§ **Assigned task**
What you return should be the lines of the data containing "types", each in full.

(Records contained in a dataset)
(** * apex/function: function-level operations against the Lambda service

    A shallow embedding of [function/function.go].  Every exported
    operation of [Function] is a computation in a small state monad whose
    state is the outside world: the remote service behind the
    [lambdaiface.LambdaAPI] interface and the disk.  Go panics (nil
    dereference, slice bounds) are an outcome of their own, distinct from
    returned [error] values.

    Two ghost components are threaded next to the outside world: the list of
    service calls issued so far and the list of log entries emitted so far.
    They do not influence any result; they exist so that statements such as
    "exactly one alias write" can be written down. *)

From Stdlib Require Import ZArith.
From stdpp Require Import base strings list gmap.

Abbreviation bytes := (list Byte.byte).

(** ** Errors *)

(** [InvokeError] records an error from an invocation.  The Go field is
    called [Type]; that word is reserved here, hence [Type_]. *)
Record InvokeError := {
  Message : string;   (* json:"errorMessage" *)
  Type_ : string;     (* json:"errorType" *)
  Stack : list string;(* json:"stackTrace" *)
  Handled : bool      (* no tag: decoded from a key "Handled" as well *)
}.

(** Values of Go's [error] interface, by dynamic type.  A nil [error] is
    [None] of [option error]. *)
Inductive error :=
| awserr_Error (Code Msg : string)   (* implements awserr.Error *)
| errorString (s : string)           (* errors.New, fmt.Errorf *)
| InvokeError_ptr (e : InvokeError)  (* *InvokeError *)
| foreign (description : string).    (* any other dynamic type *)

Definition Error (e : error) : string :=
  match e with
  | awserr_Error c m => c +:+ ": " +:+ m
  | errorString s => s
  | InvokeError_ptr e => Message e
  | foreign d => d
  end.

(** ** The AWS SDK types the code touches

    Only the fields read or written by [function.go] are kept.  A Go pointer
    field that the code may find nil is an [option]. *)
Module lambda.

Record FunctionConfiguration := {
  CodeSha256 : option string;
  Version : option string
}.

Record GetFunctionOutput := { Configuration : option FunctionConfiguration }.

Record AliasConfiguration := { FunctionVersion : option string }.

Record ListVersionsByFunctionOutput := {
  Versions : list (option FunctionConfiguration)
}.

Record InvokeOutput := {
  FunctionError : option string;
  LogResult : option string;
  Payload : bytes
}.

Module GetFunctionInput.
Record t := { FunctionName : string }.
End GetFunctionInput.

Module DeleteFunctionInput.
Record t := { FunctionName : string }.
End DeleteFunctionInput.

Module GetAliasInput.
Record t := { FunctionName : string; Name : string }.
End GetAliasInput.

Module ListVersionsByFunctionInput.
Record t := { FunctionName : string }.
End ListVersionsByFunctionInput.

Module UpdateFunctionCodeInput.
Record t := { FunctionName : string; Publish : bool; ZipFile : bytes }.
End UpdateFunctionCodeInput.

Module UpdateFunctionConfigurationInput.
Record t := {
  FunctionName : string;
  MemorySize : Z;
  Timeout : Z;
  Description : string;
  Role : string;
  Handler : string
}.
End UpdateFunctionConfigurationInput.

Module CreateFunctionInput.
Record t := {
  FunctionName : string;
  Description : string;
  MemorySize : Z;
  Timeout : Z;
  Runtime : string;
  Handler : string;
  Role : string;
  Publish : bool;
  Code_ZipFile : bytes
}.
End CreateFunctionInput.

(** [FunctionVersion] is handed over as the pointer the previous call
    returned, so it may be nil. *)
Module CreateAliasInput.
Record t := {
  FunctionName : string;
  FunctionVersion : option string;
  Name : string
}.
End CreateAliasInput.

Module UpdateAliasInput.
Record t := {
  FunctionName : string;
  Name : string;
  FunctionVersion : option string
}.
End UpdateAliasInput.

Module InvokeInput.
Record t := {
  ClientContext : string;
  FunctionName : string;
  InvocationType : string;
  LogType : string;
  Qualifier : string;
  Payload : bytes
}.
End InvokeInput.

(** A service call as it leaves the client. *)
Inductive call :=
| CallGetFunction (i : GetFunctionInput.t)
| CallCreateFunction (i : CreateFunctionInput.t)
| CallDeleteFunction (i : DeleteFunctionInput.t)
| CallUpdateFunctionCode (i : UpdateFunctionCodeInput.t)
| CallUpdateFunctionConfiguration (i : UpdateFunctionConfigurationInput.t)
| CallGetAlias (i : GetAliasInput.t)
| CallCreateAlias (i : CreateAliasInput.t)
| CallUpdateAlias (i : UpdateAliasInput.t)
| CallListVersionsByFunction (i : ListVersionsByFunctionInput.t)
| CallInvoke (i : InvokeInput.t).

(** What a Go method returning a pointer to [T] and an [error] hands back. *)
Definition reply (T : Type) : Type := (option T * option error)%type.

(** [lambdaiface.LambdaAPI], restricted to the methods used.  [W] is the
    state of whatever implements the interface; each method may change
    it. *)
Class LambdaAPI (W : Type) := {
  GetFunction : GetFunctionInput.t → W → reply GetFunctionOutput * W;
  CreateFunction : CreateFunctionInput.t → W → reply FunctionConfiguration * W;
  DeleteFunction : DeleteFunctionInput.t → W → reply unit * W;
  UpdateFunctionCode :
    UpdateFunctionCodeInput.t → W → reply FunctionConfiguration * W;
  UpdateFunctionConfiguration :
    UpdateFunctionConfigurationInput.t → W → reply FunctionConfiguration * W;
  GetAlias : GetAliasInput.t → W → reply AliasConfiguration * W;
  CreateAlias : CreateAliasInput.t → W → reply AliasConfiguration * W;
  UpdateAlias : UpdateAliasInput.t → W → reply AliasConfiguration * W;
  ListVersionsByFunction :
    ListVersionsByFunctionInput.t → W → reply ListVersionsByFunctionOutput * W;
  Invoke : InvokeInput.t → W → reply InvokeOutput * W
}.

End lambda.

(** ** Runtimes ([github.com/apex/apex/runtime]) *)
Module runtime.

(** The optional [CompiledRuntime] methods; they run tools on the disk. *)
Record CompiledRuntime (W : Type) := {
  Build : string → W → option error * W;
  Clean : string → W → option error * W
}.
Arguments Build {W}.
Arguments Clean {W}.

(** A value of interface [Runtime].  [Compiled] is [Some] exactly when
    the dynamic type also implements [CompiledRuntime]. *)
Record Runtime (W : Type) := {
  Name : string;
  Handler : string;
  Shimmed : bool;
  Compiled : option (CompiledRuntime W)
}.
Arguments Name {W}.
Arguments Handler {W}.
Arguments Shimmed {W}.
Arguments Compiled {W}.

End runtime.

(** ** Logging ([github.com/apex/log]) *)
Module log.

Inductive Level := DebugLevel | InfoLevel.

Record Entry := {
  level : Level;
  Fields : list (string * string);
  Msg : string
}.

End log.

(** ** The function package *)

(** Invocation types.  Only [RequestResponse] is typed in the source; the
    other two are untyped string constants, compared as strings. *)
Definition InvocationType := string.
Definition RequestResponse : InvocationType := "RequestResponse".
Definition Event : string := "Event".
Definition DryRun : string := "DryRun".

(** Current alias name. *)
Definition CurrentAlias : string := "current".

(** Config for a Lambda function.  [Memory] and [Timeout] are [int64]; the
    code only compares them with zero and passes them on, so no arithmetic
    and no wrap-around is involved. *)
Record Config := {
  Description : string;
  Runtime : string;   (* validate:"nonzero" *)
  Memory : Z;         (* validate:"nonzero" *)
  Timeout : Z;        (* validate:"nonzero" *)
  Role : string       (* validate:"nonzero" *)
}.


(** ** Pieces of imported packages *)

Module json.

(** What [json.Unmarshal] finds in a JSON object when the target is an
    [InvokeError]: one slot per exported field, [None] when the key is
    missing or null.  The first three fields are found under their tags; the
    untagged [Handled] is found under its own name. *)
Record InvokeErrorKeys := {
  errorMessage : option string;
  errorType : option string;
  stackTrace : option (list string);
  Handled_key : option bool
}.

End json.

Module archive.

(** One file of the archive under construction. *)
Record Entry := { path : string; contents : bytes }.

End archive.

(** An [io.Reader] as handed to the caller, by what it will yield: a reader
    over bytes already in memory ([bytes.NewReader], [*bytes.Buffer]) or a
    base64 decoder over a string. *)
Inductive Reader :=
| bytes_Reader (b : bytes)
| base64_NewDecoder (src : string).

(** Go panics are kept apart from returned errors. *)
Inductive outcome (A : Type) :=
| Done (a : A)
| Panic (reason : string).
Arguments Done {A}.
Arguments Panic {A}.

(** Everything [function.go] imports and that is not a method of the
    service: the standard library, third-party packages, and the sibling
    packages [runtime], [shim] and [utils] of this repository, whose code is
    not part of this file.  Functions that look at the disk or the clock
    take the outside world.  [any] stands for the values passed as
    [interface{}].  [map_range] is the order in which a [range] over a Go
    map visits the given keys: some arrangement of them that the language
    does not fix. *)
Class Packages (W any : Type) := {
  map_range : list string → list string;
  json_Marshal : any → bytes * option error;
  json_Marshal_env : gmap string string → bytes * option error;
  json_Unmarshal_keys : bytes → json.InvokeErrorKeys + string;
  json_Decode_Config : bytes → Config → Config * option error;
  base64_EncodeToString : bytes → string;
  base64_Decode : string → bytes * option error;
  humanize_Bytes : Z → string;
  filepath_Join : string → string → string;
  os_Open : string → W → bytes + error;
  utils_Sha256 : bytes → string;
  runtime_ByName : string → option (runtime.Runtime W) * option error;
  runtime_Detect : string → W → string * option error;
  shim_Asset : string → option bytes;
  archive_AddDir : string → W → list archive.Entry * option error;
  archive_Close : list archive.Entry → W → bytes * option error
}.

(** [json.Unmarshal(payload, e)] for [e : *InvokeError]: keys present in the
    payload overwrite the fields of [e], the others are left as they were.
    A payload that does not decode leaves an error of the json package. *)
Definition json_Unmarshal `{Packages W any} (payload : bytes) (e : InvokeError)
  : InvokeError * option error :=
  match json_Unmarshal_keys payload with
  | inl k =>
    ({| Message := default (Message e) (json.errorMessage k);
        Type_ := default (Type_ e) (json.errorType k);
        Stack := default (Stack e) (json.stackTrace k);
        Handled := default (Handled e) (json.Handled_key k) |}, None)
  | inr d => (e, Some (foreign d))
  end.

(** [ioutil.ReadAll]. *)
Definition ioutil_ReadAll `{Packages W any} (r : Reader) : bytes * option error :=
  match r with
  | bytes_Reader b => (b, None)
  | base64_NewDecoder s => base64_Decode s
  end.

(** [validator.Validate(&f.Config)]: the tag [nonzero] rejects the zero
    value of the field's type, [""] for a string and [0] for an [int64].
    [nonzero_violations] names the offending fields, in the order of the
    struct. *)
Definition nonzero_violations (c : Config) : list string :=
  (if String.eqb (Runtime c) "" then ["Runtime"] else []) ++
  (if Z.eqb (Memory c) 0 then ["Memory"] else []) ++
  (if Z.eqb (Timeout c) 0 then ["Timeout"] else []) ++
  (if String.eqb (Role c) "" then ["Role"] else []).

§ **Result for this exercise**
(** ** The AWS SDK types the code touches
(** Invocation types.  Only [RequestResponse] is typed in the source; the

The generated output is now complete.